(EXERCISE PROMPT) When a line below holds the string "Some", show that line.

(ENTRIES SUPPLIED)
++++++

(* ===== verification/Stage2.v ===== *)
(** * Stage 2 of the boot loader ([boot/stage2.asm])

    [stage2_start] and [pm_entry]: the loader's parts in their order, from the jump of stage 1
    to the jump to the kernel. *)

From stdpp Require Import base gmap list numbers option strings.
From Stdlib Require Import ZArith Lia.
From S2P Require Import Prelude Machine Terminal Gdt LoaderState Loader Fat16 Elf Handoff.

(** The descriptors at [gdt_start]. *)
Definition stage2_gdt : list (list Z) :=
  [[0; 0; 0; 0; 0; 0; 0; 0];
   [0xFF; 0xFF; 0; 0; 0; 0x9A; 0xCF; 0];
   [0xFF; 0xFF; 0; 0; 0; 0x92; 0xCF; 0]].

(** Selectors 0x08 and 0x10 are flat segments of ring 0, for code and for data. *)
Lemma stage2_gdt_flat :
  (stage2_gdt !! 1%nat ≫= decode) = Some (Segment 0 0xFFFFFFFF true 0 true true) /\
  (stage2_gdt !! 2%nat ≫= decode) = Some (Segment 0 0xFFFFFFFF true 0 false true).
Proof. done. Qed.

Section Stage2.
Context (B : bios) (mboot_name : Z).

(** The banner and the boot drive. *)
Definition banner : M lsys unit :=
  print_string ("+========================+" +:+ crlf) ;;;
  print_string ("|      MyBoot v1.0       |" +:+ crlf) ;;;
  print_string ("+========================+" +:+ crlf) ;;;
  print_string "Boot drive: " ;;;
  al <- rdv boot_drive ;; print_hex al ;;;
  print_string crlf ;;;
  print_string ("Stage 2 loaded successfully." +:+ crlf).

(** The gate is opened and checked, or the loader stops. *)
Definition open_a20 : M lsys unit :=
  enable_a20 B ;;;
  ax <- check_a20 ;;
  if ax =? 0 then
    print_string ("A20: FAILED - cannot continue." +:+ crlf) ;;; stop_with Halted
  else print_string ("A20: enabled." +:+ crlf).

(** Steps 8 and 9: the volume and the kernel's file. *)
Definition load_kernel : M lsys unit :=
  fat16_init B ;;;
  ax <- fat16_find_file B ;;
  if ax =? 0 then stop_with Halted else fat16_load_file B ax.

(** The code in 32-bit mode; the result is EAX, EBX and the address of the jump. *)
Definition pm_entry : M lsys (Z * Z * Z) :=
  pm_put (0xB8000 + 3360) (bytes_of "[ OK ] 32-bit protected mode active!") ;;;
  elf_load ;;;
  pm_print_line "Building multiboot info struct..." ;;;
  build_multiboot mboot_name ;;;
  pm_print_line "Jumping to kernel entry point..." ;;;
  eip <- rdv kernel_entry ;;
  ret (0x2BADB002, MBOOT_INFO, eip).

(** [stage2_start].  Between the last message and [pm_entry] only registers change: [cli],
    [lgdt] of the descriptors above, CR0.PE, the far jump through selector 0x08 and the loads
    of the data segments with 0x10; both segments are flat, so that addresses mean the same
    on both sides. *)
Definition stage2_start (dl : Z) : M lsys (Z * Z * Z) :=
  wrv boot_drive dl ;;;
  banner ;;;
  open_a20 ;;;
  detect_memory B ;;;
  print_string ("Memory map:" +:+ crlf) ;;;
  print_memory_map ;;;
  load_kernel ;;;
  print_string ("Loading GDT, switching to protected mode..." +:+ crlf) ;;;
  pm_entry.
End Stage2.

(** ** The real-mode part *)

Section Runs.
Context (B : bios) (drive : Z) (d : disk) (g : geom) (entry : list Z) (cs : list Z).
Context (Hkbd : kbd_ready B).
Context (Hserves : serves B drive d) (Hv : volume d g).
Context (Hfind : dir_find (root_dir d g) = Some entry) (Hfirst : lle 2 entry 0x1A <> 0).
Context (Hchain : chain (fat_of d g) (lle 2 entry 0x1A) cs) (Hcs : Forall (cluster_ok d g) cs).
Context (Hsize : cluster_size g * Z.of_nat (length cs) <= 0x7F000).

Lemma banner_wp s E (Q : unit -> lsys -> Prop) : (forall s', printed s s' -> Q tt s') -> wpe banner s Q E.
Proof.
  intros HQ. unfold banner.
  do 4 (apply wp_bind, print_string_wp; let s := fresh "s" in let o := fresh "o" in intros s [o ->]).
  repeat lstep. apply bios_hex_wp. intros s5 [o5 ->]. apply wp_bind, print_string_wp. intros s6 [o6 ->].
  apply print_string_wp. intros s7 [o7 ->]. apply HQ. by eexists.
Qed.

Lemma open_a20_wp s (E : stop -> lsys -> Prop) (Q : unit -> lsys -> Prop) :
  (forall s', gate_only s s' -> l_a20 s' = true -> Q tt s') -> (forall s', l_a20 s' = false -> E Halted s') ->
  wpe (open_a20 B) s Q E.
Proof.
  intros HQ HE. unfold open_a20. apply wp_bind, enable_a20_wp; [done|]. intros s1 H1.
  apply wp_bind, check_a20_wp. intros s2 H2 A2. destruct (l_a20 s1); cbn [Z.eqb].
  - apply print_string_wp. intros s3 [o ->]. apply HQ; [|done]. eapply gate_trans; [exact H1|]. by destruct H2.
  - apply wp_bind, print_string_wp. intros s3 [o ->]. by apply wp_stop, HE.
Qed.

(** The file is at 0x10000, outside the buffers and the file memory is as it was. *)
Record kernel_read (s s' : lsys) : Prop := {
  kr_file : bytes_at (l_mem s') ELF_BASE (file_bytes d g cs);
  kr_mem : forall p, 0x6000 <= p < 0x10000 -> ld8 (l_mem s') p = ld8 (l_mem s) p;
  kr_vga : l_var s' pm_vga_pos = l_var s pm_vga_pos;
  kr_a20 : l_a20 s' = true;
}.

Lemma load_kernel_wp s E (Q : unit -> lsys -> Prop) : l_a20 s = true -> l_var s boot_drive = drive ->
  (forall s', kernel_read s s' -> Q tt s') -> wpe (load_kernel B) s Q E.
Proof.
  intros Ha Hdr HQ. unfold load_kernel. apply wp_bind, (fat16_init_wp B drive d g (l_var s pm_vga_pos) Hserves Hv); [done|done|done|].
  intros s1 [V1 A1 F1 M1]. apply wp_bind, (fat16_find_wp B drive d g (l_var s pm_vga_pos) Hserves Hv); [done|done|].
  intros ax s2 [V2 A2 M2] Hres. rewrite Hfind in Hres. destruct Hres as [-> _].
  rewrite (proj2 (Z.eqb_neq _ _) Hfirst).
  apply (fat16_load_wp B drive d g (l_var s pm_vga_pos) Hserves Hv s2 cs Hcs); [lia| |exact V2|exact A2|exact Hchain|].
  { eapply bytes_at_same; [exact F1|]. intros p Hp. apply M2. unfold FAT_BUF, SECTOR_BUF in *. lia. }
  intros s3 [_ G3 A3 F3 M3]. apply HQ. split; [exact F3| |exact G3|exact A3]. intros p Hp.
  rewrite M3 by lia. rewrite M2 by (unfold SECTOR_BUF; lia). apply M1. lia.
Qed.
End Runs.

++++++

(ANSWER)
  (stage2_gdt !! 1%nat ≫= decode) = Some (Segment 0 0xFFFFFFFF true 0 true true) /\
  (stage2_gdt !! 2%nat ≫= decode) = Some (Segment 0 0xFFFFFFFF true 0 false true).
Context (Hfind : dir_find (root_dir d g) = Some entry) (Hfirst : lle 2 entry 0x1A <> 0).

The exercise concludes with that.